Validation of the time course of neuronal loss in the caudate nucleus using Model A-C. (A, F, H) When the risk of neuronal damage with a repeat number of 39 was defined as 1, the relative risks of neuronal damage were obtained from the correlation of polyQ size versus post-mortem striatal cell loss divided by subject age (pink circles) or by the correlation of polyQ size versus 1/reciprocal age at onset (blue circles) [42]. Using the time courses of neuronal loss estimated from each model, the relative risks of neuronal damage per polyQ-length were calculated by the age at 65% neuronal loss (red circles) and 30% neuronal loss (black circles) in a similar manner. (B-E, G, I) The predicted LOWESS plots of QNE scores versus disease duration for 41, 47 and 53 repeats were used [17]. The data on the estimated time courses of neuronal loss in each model were transformed to show the relationship between percentage of neuronal loss and disease duration from age at onset for patients with 41, 47 or 53 repeats.
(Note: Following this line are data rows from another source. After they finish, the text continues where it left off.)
(** [unmap_4k] never allocates and never touches another mapping: it answers
    [Ok] with the page unmapped and every other walk unchanged, or, when a
    superpage covers the address, [Err] with the state unchanged. *)
Theorem unmap_4k_correct `{PageAllocator G} (g : G) (s : PMem) (root va : N) :
  pt_wf g s root →
  (unmap_4k root va s = Ret (Err tt, s) ∧ is_mapped root va s = true ∧
    tbl s root (PL0 (ix2 va) (ix1 va)) = None) ∨
  ∃ s', unmap_4k root va s = Ret (Ok tt, s') ∧ pt_step g g s s' root ∧ is_mapped root va s' = false ∧
    ∀ vb, ¬ same_slot vb va → walk root vb s' = walk root vb s.
Proof.
  intros W. destruct (unmap_4k_spec g s root va W) as [(E & Hm & Ht)|(s' & E & P & Wk)].
  - left. split; [done|]. split; [by apply is_mapped_walk|done].
  - right. exists s'. split; [done|]. split; [done|]. split.
    + unfold is_mapped. by rewrite leaf_pte_walk, Wk, decide_True.
    + intros vb Hs. by rewrite Wk, decide_False.
Qed.

Lemma unmap_4k_correct_witness :
  ∃ s (g : N * blocks) root, pt_wf g s root ∧
    ((unmap_4k root 0x10000 s = Ret (Err tt, s) ∧ is_mapped root 0x10000 s = true ∧
       tbl s root (PL0 (ix2 0x10000) (ix1 0x10000)) = None) ∨
     ∃ s', unmap_4k root 0x10000 s = Ret (Ok tt, s') ∧ pt_step g g s s' root ∧
       is_mapped root 0x10000 s' = false ∧
       ∀ vb, ¬ same_slot vb 0x10000 → walk root vb s' = walk root vb s).
Proof.
  destruct booted_root as (s & g & root & _ & W & _). exists s, g, root. split; [exact W|].
  apply (unmap_4k_correct g s root 0x10000 W).
Defined.

(** ** Building and destroying address spaces *)

(** C35: [create_user_root], on a machine whose layout is as the linker script
    places it, halts the machine or answers [Err] without effect or returns a root
    that was not in use: its tables are a well-formed tree, every page in use
    before is in use and unchanged, and the walk of every address is exactly the
    kernel view (image sections by their permissions, firmware and RAM by
    superpages, guard pages absent, the UART page). *)
Theorem create_user_root_correct `{PageAllocator G} (g : G) (s : PMem) (ly : Layout) :
  pinv s g → b_base (buddy s) + b_real_count (buddy s) * PAGE_SIZE ≤ PHYS_LIMIT → layout_ok ly →
  create_user_root ly s = Panic ∨ create_user_root ly s = Ret (Err tt, s) ∨
  ∃ root s' g', create_user_root ly s = Ret (Ok root, s') ∧ ¬ live g root ∧ pt_wf g' s' root ∧
    (∀ x, live g x → live g' x ∧ keeps s s' x) ∧
    ∀ va, va < 2 ^ 39 → walk root va s' = kernel_view ly va.
Proof.
  intros I Hp L. unfold create_user_root.
  destruct (alloc_zero_law s g I) as [E|(root & s1 & s2 & g' & E1 & E2 & F)].
  { right; left. by rewrite (try_err _ _ _ _ _ (ok_or_none _ _ _ _ E)). }
  rewrite (try_ok _ _ _ _ _ (ok_or_some _ _ _ _ _ E1)), (bind_ret _ _ _ _ _ E2).
  destruct (fresh_root_wf _ _ _ _ _ F Hp) as (W & Hw & Ht).
  destruct (maps_kernel_region g' s2 root ly W L Hw) as [E|(s' & g2 & E & P & V)].
  { left. unfold mbind, M_bind. by rewrite E. }
  right; right. exists root, s', g2. rewrite (bind_ret _ _ _ _ _ E). split; [done|].
  split; [apply F|]. split; [apply P|]. split; [|done]. intros x Hx.
  assert (live g' x) as Hx' by (apply (fpg_live _ _ _ _ _ F); by left). split; [by apply P|].
  apply (keeps_trans _ s2); [by apply F|]. apply P; [done|]. intros q Hq Hr.
  destruct (decide (q = PRoot)) as [->|]; [|by rewrite Ht in Hr].
  injection Hr as <-. by apply (fpg_new _ _ _ _ _ F).
Qed.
Here, the QNE scores and the percentage neuronal losses in the caudate nucleus against disease duration for 41 repeats or 47 repeats were divided by those for 53 repeats. Because QNE score is lineally increased by longer polyQ repeats during disease progression [17], we investigated the linear correlation between [(QNE scores at 41 repeats/QNE scores at 53 repeats) ÷ (neuronal losses at 41 repeats/neuronal losses at 53 repeats)] and [(QNE scores at 47 repeats/QNE scores at 53 repeats) ÷ (neuronal losses at 47 repeats/neuronal losses at 53 repeats)] (QNE[41/53]/NL[41/53] versus QNE[47/53]/NL[47/53]). We calculated the time courses of neuronal loss when neurons number account 30% of baseline at disease onset (B, G, I). In Model A, we also calculated when neurons number account 20 (C), 40 (D) or 50% (E) of baseline at disease onset.